Immunization trial of cats with a replication-defective adenovirus type 5 expressing the ENV gene of feline immunodeficiency virus

Abstract

Our aim was to develop a recombinant replication-defective adenovirus suitable for the vaccination of cats against feline immunodeficiency virus. We first demonstrated that this vector was able to transfer a marker gene ( E. coli beta-galactosidase) in feline cells in vitro. We then constructed an adenovirus type 5 expressing the Feline Immunodeficiency Virus (FIV) envelope (ENV) gene of the Wo isolate in the absence of the rev gene (Ad-ENV-Wo). Ad-ENV-Wo was then tested in four cats in a 3 injections scheme (at day 0, day 30 and day 210). Four other control cats received Ad-gp50, a similar recombinant adenovirus expressing gp50 (Ad-gp50) of pseudorabies virus (PRV).
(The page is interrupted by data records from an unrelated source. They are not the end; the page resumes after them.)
(** ** Python exceptions

    One constructor per exception class the modelled code raises or catches.
    The message of an exception is only ever logged, so it is not kept;
    [OSError] keeps its [errno], which [wca/resctrl.py] inspects. *)
Inductive exn : Type :=
  | InvalidAllocations
  | MissingAllocationException
  | MissingMeasurementException
  | ValueError
  | KeyError
  | IndexError
  | TypeError
  | AttributeError
  | AssertionError
  | ZeroDivisionError
  | OverflowError
  | NotImplementedError
  | OSError (errno : Z)
  | FileNotFoundError
  | PermissionError
  | ProcessLookupError
  | OutOfClosidsException
  | UnableToMigratePages
  | OtherException (name : string).

(** Reading a local variable that no statement has bound. *)
Definition UnboundLocalError : exn := OtherException "UnboundLocalError".

#[export] Instance exn_eq_dec : EqDecision exn.
Proof. solve_decision. Defined.

(** ** Results: a Python call returns a value or raises *)
Inductive result (A : Type) : Type :=
  | Ok (a : A)
  | Raise (e : exn).
Arguments Ok {A} _.
Arguments Raise {A} _.

#[export] Instance result_eq_dec {A} `{EqDecision A} : EqDecision (result A).
Proof. solve_decision. Defined.

#[export] Instance result_ret : MRet result := @Ok.
#[export] Instance result_bind : MBind result :=
  λ A B f r, match r with Ok a => f a | Raise e => Raise e end.
#[export] Instance result_fmap : FMap result :=
  λ A B f r, match r with Ok a => Ok (f a) | Raise e => Raise e end.

Definition is_Ok {A} (r : result A) : bool :=
  match r with Ok _ => true | Raise _ => false end.

(** [assert b] of Python. *)
Definition py_assert (b : bool) : result unit :=
  if b then Ok tt else Raise AssertionError.

(** [d[k]] on a lookup that may fail. *)
Definition or_raise {A} (e : exn) (o : option A) : result A :=
  match o with Some a => Ok a | None => Raise e end.

(** A [for] loop whose body threads an accumulator and may raise. *)
Fixpoint foldM {A B} (f : A → B → result A) (acc : A) (l : list B) : result A :=
  match l with
  | [] => Ok acc
  | x :: l' => acc' ← f acc x; foldM f acc' l'
  end.

(** ** Stateful code

    A statement may change the state and then raise: the state survives the
    exception, as in Python. *)
Definition M (S A : Type) : Type := S → result A * S.

#[export] Instance M_ret {S} : MRet (M S) := λ A a s, (Ok a, s).
#[export] Instance M_bind {S} : MBind (M S) :=
  λ A B f m s, match m s with
               | (Ok a, s') => f a s'
               | (Raise e, s') => (Raise e, s')
               end.

Definition raise {S A} (e : exn) : M S A := λ s, (Raise e, s).
Definition lift {S A} (r : result A) : M S A := λ s, (r, s).
Definition get_state {S} : M S S := λ s, (Ok s, s).
Definition put_state {S} (s : S) : M S unit := λ _, (Ok tt, s).
Definition modify {S} (f : S → S) : M S unit := λ s, (Ok tt, f s).

(** [try: m except ...: h]: the handler [h] answers [None] for an exception it
    does not catch, which is then re-raised. *)
Definition try_except {S A} (m : M S A) (h : exn → option (M S A)) : M S A :=
  λ s, match m s with
       | (Ok a, s') => (Ok a, s')
       | (Raise e, s') => match h e with
                          | Some k => k s'
                          | None => (Raise e, s')
                          end
       end.

(** [try: m finally: f]: an exception of [f] replaces the outcome of [m]. *)
Definition try_finally {S A} (m : M S A) (f : M S unit) : M S A :=
  λ s, let '(r, s1) := m s in
       match f s1 with
       | (Ok _, s2) => (r, s2)
       | (Raise e, s2) => (Raise e, s2)
       end.

(** The classes below [OSError] in Python's hierarchy. *)
Definition is_OSError (e : exn) : bool :=
  match e with
  | OSError _ | FileNotFoundError | PermissionError | ProcessLookupError => true
  | _ => false
  end.
Definition errno_of (e : exn) : option Z :=
  match e with
  | OSError n => Some n
  | FileNotFoundError => Some 2
  | PermissionError => Some 13
  | ProcessLookupError => Some 3
  | _ => None
  end.
(** [except OSError: log] *)
Definition ignore_OSError {S} (m : M S unit) : M S unit :=
  try_except m (λ e, if is_OSError e then Some (mret tt) else None).

Definition catch {A} (r : result A) (h : exn → option (result A)) : result A :=
  match r with
  | Ok a => Ok a
  | Raise e => match h e with Some k => k | None => Raise e end
  end.

(** [for x in l: f(x)] over stateful code. *)
Fixpoint forM_ {S B} (l : list B) (f : B → M S unit) : M S unit :=
  match l with
  | [] => mret tt
  | x :: l' => f x ≫= λ _, forM_ l' f
  end.

(** A stateful loop with an accumulator. *)
Fixpoint foldMS {S A B} (f : A → B → M S A) (acc : A) (l : list B) : M S A :=
  match l with
  | [] => mret acc
  | x :: l' => f acc x ≫= λ acc', foldMS f acc' l'
  end.

(** Run a computation on one half of a paired state. *)
Definition on_fst {S T A} (m : M S A) : M (S * T) A :=
  λ s, let '(r, s') := m s.1 in (r, (s', s.2)).
Definition on_snd {S T A} (m : M T A) : M (S * T) A :=
  λ s, let '(r, s') := m s.2 in (r, (s.1, s')).

(** ** Lemmas on results *)
Lemma bind_Ok_iff {A B} (r : result A) (f : A → result B) b :
  r ≫= f = Ok b ↔ ∃ a, r = Ok a ∧ f a = Ok b.
Proof. destruct r; naive_solver. Qed.

Lemma bind_Raise_iff {A B} (r : result A) (f : A → result B) e :
  r ≫= f = Raise e ↔ r = Raise e ∨ ∃ a, r = Ok a ∧ f a = Raise e.
Proof. destruct r; naive_solver. Qed.

Lemma or_raise_Ok {A} e (o : option A) a : or_raise e o = Ok a ↔ o = Some a.
Proof. destruct o; naive_solver. Qed.

Lemma py_assert_Ok b u : py_assert b = Ok u ↔ b = true.
Proof. destruct b, u; naive_solver. Qed.

Lemma M_bind_Ok_iff {S A B} (m : M S A) (f : A → M S B) s b s'' :
  (m ≫= f) s = (Ok b, s'') ↔ ∃ a s', m s = (Ok a, s') ∧ f a s' = (Ok b, s'').
Proof.
  unfold mbind, M_bind. destruct (m s) as [[a|e] s'] eqn:E; naive_solver.
Qed.

Lemma lift_Ok_iff {S A} (r : result A) (s s' : S) a :
  lift r s = (Ok a, s') ↔ r = Ok a ∧ s' = s.
Proof. unfold lift. naive_solver. Qed.

Lemma M_ret_Ok_iff {S A} (a b : A) (s s' : S) :
  (mret a : M S A) s = (Ok b, s') ↔ a = b ∧ s' = s.
Proof. unfold mret, M_ret. naive_solver. Qed.

Lemma is_Ok_true {A} (r : result A) : is_Ok r = true ↔ ∃ a, r = Ok a.
Proof. destruct r; naive_solver. Qed.

(** A loop keeps an invariant that its body keeps. *)
Lemma foldM_inv {A B} (P : A → Prop) (f : A → B → result A) l acc acc' :
  (∀ a x a', x ∈ l → P a → f a x = Ok a' → P a') →
  P acc → foldM f acc l = Ok acc' → P acc'.
Proof.
  revert acc. induction l as [|x l IH]; simpl; intros acc Hf HP Heq; [naive_solver|].
  apply bind_Ok_iff in Heq as (a & Ha & Heq).
  eapply IH; [|eapply Hf; [|exact HP|exact Ha]; set_solver|exact Heq].
  intros; eapply Hf; eauto; set_solver.
Qed.

Lemma foldM_app {A B} (f : A → B → result A) acc l1 l2 :
  foldM f acc (l1 ++ l2) = foldM f acc l1 ≫= λ a, foldM f a l2.
Proof.
  revert acc. induction l1 as [|x l1 IH]; simpl; intros acc; [done|].
  destruct (f acc x); simpl; [apply IH|done].
Qed.

Lemma foldM_ext {A B} (f g : A → B → result A) acc l :
  (∀ a x, x ∈ l → f a x = g a x) → foldM f acc l = foldM g acc l.
Proof.
  revert acc. induction l as [|x l IH]; simpl; intros acc Hfg; [done|].
  rewrite Hfg by set_solver. destruct (g acc x); simpl; [|done]. apply IH.
  intros; apply Hfg; set_solver.
Qed.

(** A loop whose body never raises is a fold. *)
Lemma foldM_total {A B} (g : A → B → A) (f : A → B → result A) acc l :
  (∀ a x, x ∈ l → f a x = Ok (g a x)) → foldM f acc l = Ok (foldl g acc l).
Proof.
  revert acc. induction l as [|x l IH]; simpl; intros acc Hf; [done|].
  rewrite Hf by set_solver. simpl. apply IH. intros; apply Hf; set_solver.
Qed.

Lemma mapM_Ok_Forall2 {A B} (f : A → result B) l l' :
  mapM f l = Ok l' ↔ Forall2 (λ x y, f x = Ok y) l l'.
Proof.
  revert l'. induction l as [|x l IH]; intros l'; simpl.
  - split; [intros [= <-]; constructor|by inversion 1].
  - rewrite bind_Ok_iff. split.
    + intros (y & Hy & H). apply bind_Ok_iff in H as (ys & Hys & [= <-]).
      constructor; [done|by apply IH].
    + inversion 1 as [|? y ? ys Hy Hys]; subst.
      exists y. split; [done|]. apply bind_Ok_iff. exists ys. split; [by apply IH|done].
Qed.

Lemma mapM_Ok_ext {A B} (f : A → result B) (g : A → B) l :
  (∀ x, x ∈ l → f x = Ok (g x)) → mapM f l = Ok (g <$> l).
Proof.
  induction l as [|x l IH]; simpl; intros Hf; [done|].
  rewrite Hf by set_solver. simpl. rewrite IH by set_solver. done.
Qed.

Lemma mapM_fmap {A B C} (f : B → result C) (g : A → B) l :
  mapM f (g <$> l) = mapM (f ∘ g) l.
Proof.
  induction l as [|x l IH]; [done|]. rewrite fmap_cons. cbn [mapM]. by rewrite IH.
Qed.

(** ** Relations between the states before and after

    [within R m]: whatever the outcome of [m], the state it leaves is related to the one
    it was given.  A [PreOrder] is kept by every composition of steps that keep it. *)
Section within.
  Context {S : Type} (R : relation S).

Definition within {A} (m : M S A) : Prop := ∀ s, R s (m s).2.

Lemma within_lift `{!Reflexive R} {A} (r : result A) : within (lift r).
Proof. by intros s. Qed.
Lemma within_ret `{!Reflexive R} {A} (a : A) : within (mret a).
Proof. by intros s. Qed.
Lemma within_raise `{!Reflexive R} {A} e : within (raise e : M S A).
Proof. by intros s. Qed.
Lemma within_get_state `{!Reflexive R} : within get_state.
Proof. by intros s. Qed.
Lemma within_modify f : (∀ s, R s (f s)) → within (modify f).
Proof. by intros Hf s. Qed.

Lemma within_outcome {A} (m : M S A) s r s' : within m → m s = (r, s') → R s s'.
Proof. intros Hm E. specialize (Hm s). by rewrite E in Hm. Qed.

Context `{!PreOrder R}.
Lemma split_join c ws :
  ws ≠ [] → Forall (λ w, no_char c w = true) ws →
  split_on c (str_join (String c "") ws) = ws.
Proof.
  intros Hne Hall. induction Hall as [|w ws Hw Hall IH]; [done|].
  destruct ws as [|w' ws].
  - by apply split_on_no_char.
  - change (str_join (String c "") (w :: w' :: ws))
      with (w +:+ String c (str_join (String c "") (w' :: ws))).
    rewrite split_on_app_sep by done. by rewrite IH.
Qed.

Lemma join_split c s : str_join (String c "") (split_on c s) = s.
Proof.
  induction s as [|x s IH]; simpl; [done|].
  destruct (ascii_eqb x c) eqn:E.
  - apply ascii_eqb_eq in E as ->.
    destruct (split_on c s) eqn:Es; [by apply split_on_not_nil in Es|].
    simpl in *. by rewrite IH.
  - destruct (split_on c s) as [|w [|w' ws]] eqn:Es;
      [by apply split_on_not_nil in Es| |]; simpl in *; by rewrite IH.
Qed.

Lemma split_on_words_no_char c s : Forall (λ w, no_char c w = true) (split_on c s).
Proof.
  induction s as [|x s IH]; simpl; [by repeat constructor|].
  destruct (ascii_eqb x c) eqn:E; [by constructor|].
  destruct (split_on c s) as [|w ws]; [|inversion IH; subst];
    repeat constructor; unfold no_char in *; simpl; by rewrite ?E.
Qed.

(** *** Digits *)
Lemma digit_val_char d : 0 ≤ d < 36 → digit_val (digit_char d) = Some d.
Proof.
  intros Hd. assert (d = 0 ∨ d = 1 ∨ d = 2 ∨ d = 3 ∨ d = 4 ∨ d = 5 ∨ d = 6 ∨ d = 7 ∨ d = 8 ∨
    d = 9 ∨ d = 10 ∨ d = 11 ∨ d = 12 ∨ d = 13 ∨ d = 14 ∨ d = 15 ∨ d = 16 ∨ d = 17 ∨ d = 18 ∨
    d = 19 ∨ d = 20 ∨ d = 21 ∨ d = 22 ∨ d = 23 ∨ d = 24 ∨ d = 25 ∨ d = 26 ∨ d = 27 ∨ d = 28 ∨
    d = 29 ∨ d = 30 ∨ d = 31 ∨ d = 32 ∨ d = 33 ∨ d = 34 ∨ d = 35) as Hc by lia.
  repeat (destruct Hc as [->|Hc]; [reflexivity|]). by subst.
Qed.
Viruses were formulated in two different kind of oil adjuvants (water/oil and water/oil/water), a protocol previously shown to enhance the immune response against the virus-induced protein. The control cats developed neutralizing antibodies against PRV, demonstrating the potency of recombinant human adenovirus 5 (Ad5) as a vector in cats. Antibody responses appeared after the first injection and were higher with the water/oil/water formulation than with the water/oil controls. However, none of the four cats vaccinated with Ad-ENV-Wo developed antibodies against two peptides of the envelope protein. Animals were challenged with 20 infectious doses 50% of the strain Wo. All of them developed antibodies against FIV within 4 to 5 weeks, and FIV virus could be isolated from all.